彼は最後まで「奪う者」としての生き方を貫くようです。

でも、その瞳からは以前のような険しさは消えていました。



「じゃあな、マシロ。アイゼン。……死ぬんじゃねえぞ」



ヴェールさんは短く手を振り、風のように去っていきました。



「マシロおねえちゃん……」



リアが泣きそうな顔で私の服を掴みます。



「行っちゃうの?」



私はしゃがみ込み、彼女の頭を撫でました。

そして、決意を込めてヴィオラさんに向き直りました。



「……ヴィオラさん。連れて行かせてください」



「マシロ? あんたまで」



「一生、連れ回すわけじゃありません。……一年だけ、時間をください」



私は、リアの小さな手を握りました。



「この子の目は、世界を見るためにあります。教室で教科書を読む前に、本物の『空の青さ』や『花の香り』を教えてあげたいんです……。それが終わったら、必ずここへ帰します」



ヴィオラさんは、煙草の煙を深く吐き出し、やれやれと肩をすくめました。



「はぁ……一年だからね。一日でも過ぎたら、連れ戻しに行くよ」



「はい。約束します」



「やったぁ!!」



リアが歓声を上げ、ヴィオラさんに抱きつきました。



「行ってきます、ヴィオラおばちゃん!」



「……誰がおばちゃんだい。ほら、さっさと行きな!」




そして、私たちは歩き出しました。



行き先は決まっていません。

でも、帰る場所は決まりました。



それは「終わりのある旅」の始まり。

だからこそ、これからの毎日が、何よりも愛おしいのです。



「あ! マシロおねえちゃん、あっち見て! 蝶々だよ!」



「へえ、何色?」



「黄色!……あ、待って、やっぱり金色かも!」



リアの声が弾みます。



アイゼンが、ゴォォォ……と満足げな排気音を鳴らし、私たちのペースに合わせてゆっくりと歩を進めました。

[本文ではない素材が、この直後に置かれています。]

(** ** No handler panics *)
Lemma bindM_panic {S E A B} (m : M S E A) (k : A → M S E B) s s' :
  bindM m k s = (s', Panic) →
  m s = (s', Panic) ∨ ∃ s1 a, m s = (s1, Ok a) ∧ k a s1 = (s', Panic).
Proof.
  intros H. apply bindM_inv in H as [(s1 & a & H1 & H2)|[(e & _ & [=])|[H1 _]]]; eauto.
Qed.
Lemma readM_nopanic {S E A} (f : S → res E A) s s' : f s ≠ Panic → readM f s ≠ (s', Panic).
Proof. unfold readM. congruence. Qed.
Lemma debit_nopanic id asset a s s' : debit id asset a s ≠ (s', Panic).
Proof.
  unfold debit. intros H. rewrite run_get in H. cbv zeta in H.
  apply bindM_panic in H as [H|(s1 & u & H1 & H)]; [by apply refuse_if_panic in H|done].
Qed.
Lemma expect_debit_nopanic id asset a s s' :
  a ≤ balance s id asset → expectM (E' := StateError) (E := StateError) (debit id asset a) s ≠ (s', Panic).
Proof.
  intros Hb H. pose proof (run_expect_debit id asset a retM s Hb) as R. unfold bindM in R.
  rewrite H in R. done.
Qed.
Lemma asset_gate_nopanic s asset from to : asset_gate s asset from to ≠ Panic.
Proof. unfold asset_gate, refuseR, bindR. repeat case_match; done. Qed.
Lemma issuer_entry_nopanic s sender asset allowed : issuer_entry s sender asset allowed ≠ Panic.
Proof. unfold issuer_entry, refuseR, bindR, ok_orR. repeat case_match; done. Qed.
Lemma h256_try_from_nopanic v : h256_try_from v ≠ Panic.
Proof. unfold h256_try_from. case_decide; done. Qed.
Lemma holder_of_nopanic s id : holder_of s id ≠ Panic.
Proof.
  unfold holder_of. destruct (st_mandates s !! id) as [n|]; simpl; [|done].
  pose proof (h256_try_from_nopanic (mn_holder_key n)). by destruct (h256_try_from _).
Qed.
Lemma mandate_asset_nopanic s id : mandate_asset s id ≠ Panic.
Proof. unfold mandate_asset. by destruct (st_mandates s !! id). Qed.
Lemma root_of_nopanic s leaf : root_of_mandate s leaf ≠ Panic.
Proof.
  unfold root_of_mandate, root_of.
  destruct (chain_of_total (st_mandates s) leaf) as [[c Hc]|[->| ->]]; [|done..].
  rewrite Hc. simpl. apply chain_of_ancestry in Hc as [Hc _].
  apply ancestry_last in Hc as (r & n & -> & _). done.
Qed.
Lemma check_asset_nopanic s leaf root : check_mandate_asset_bound s leaf root ≠ Panic.
Proof.
  unfold check_mandate_asset_bound, refuseR.
  pose proof (mandate_asset_nopanic s leaf). pose proof (mandate_asset_nopanic s root).
  destruct (mandate_asset s leaf), (mandate_asset s root); simpl; try done. by case_match.
Qed.
Lemma root_funder_nopanic s leaf : root_funder s leaf ≠ Panic.
Proof.
  unfold root_funder. pose proof (root_of_nopanic s leaf).
  destruct (root_of_mandate s leaf) as [root|e|]; simpl; try done.
  destruct (st_root_funding s !! root); simpl; [|done].
  pose proof (check_asset_nopanic s leaf root).
  destruct (asset_bound s); [|done]. by destruct (check_mandate_asset_bound s leaf root).
Qed.
Lemma check_mandate_nopanic s leaf a : check_mandate s leaf a ≠ Panic.
Proof.
  unfold check_mandate. pose proof (check_nopanic (st_mandates s) leaf a (st_time s)).
  by destruct (Mandate.check _ _ _ _).
Qed.
Lemma on_mandates_panic {A} (m : M MandateTree Mandate.SpendError A) s s' :
  on_mandates m s = (s', Panic) → ∃ t', m (st_mandates s) = (t', Panic).
Proof.
  intros H. apply zoom_inv in H as (t & r & H & _ & Hr). destruct r; simplify_eq/=. eauto.
Qed.
Lemma insert_nopanic (b : bool) node t t' :
  (if b then insert_asset_bound node else insert_node node) t ≠ (t', Panic).
Proof.
  assert (∀ t', insert_node node t ≠ (t', Panic)) as Hi.
  { intros t1 H. by apply insert_node_refused in H as [_ [e [=]]]. }
  destruct b; [|done]. unfold insert_asset_bound. intros H.
  apply bindM_panic in H as [H|(s1 & u & H1 & H)].
  - revert H. apply readM_nopanic. unfold check_asset_bound, ok_orR, bindR. repeat case_match; done.
  - apply readM_inv in H1 as [-> _]. by apply Hi in H.
Qed.
Lemma settle_claim_nopanic s id word step : settle_claim s id word step ≠ Panic.
Proof. unfold settle_claim, refuseR, bindR, ok_orR. repeat case_match; simplify_eq; done. Qed.
Lemma refund_claim_nopanic s sender id : refund_claim s sender id ≠ Panic.
Proof. unfold refund_claim, refuseR, bindR, ok_orR. repeat case_match; simplify_eq; done. Qed.
Lemma pool_key_nopanic s asset : pool_key_of_asset s asset ≠ Panic.
Proof. unfold pool_key_of_asset. repeat case_match; done. Qed.
End invariant.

私の目は淡い光しか捉えられないけれど、心の中はかつてないほどカラフルです。



右手に鉄の温もり。

左手に命の温もり。



そして背中には、いつか帰るべき「家」がある。



それさえあれば、私たちはどこへだって行ける。



――彩りの魔女(イリス)たちの「夏休み」は、ここからまた始まるのです。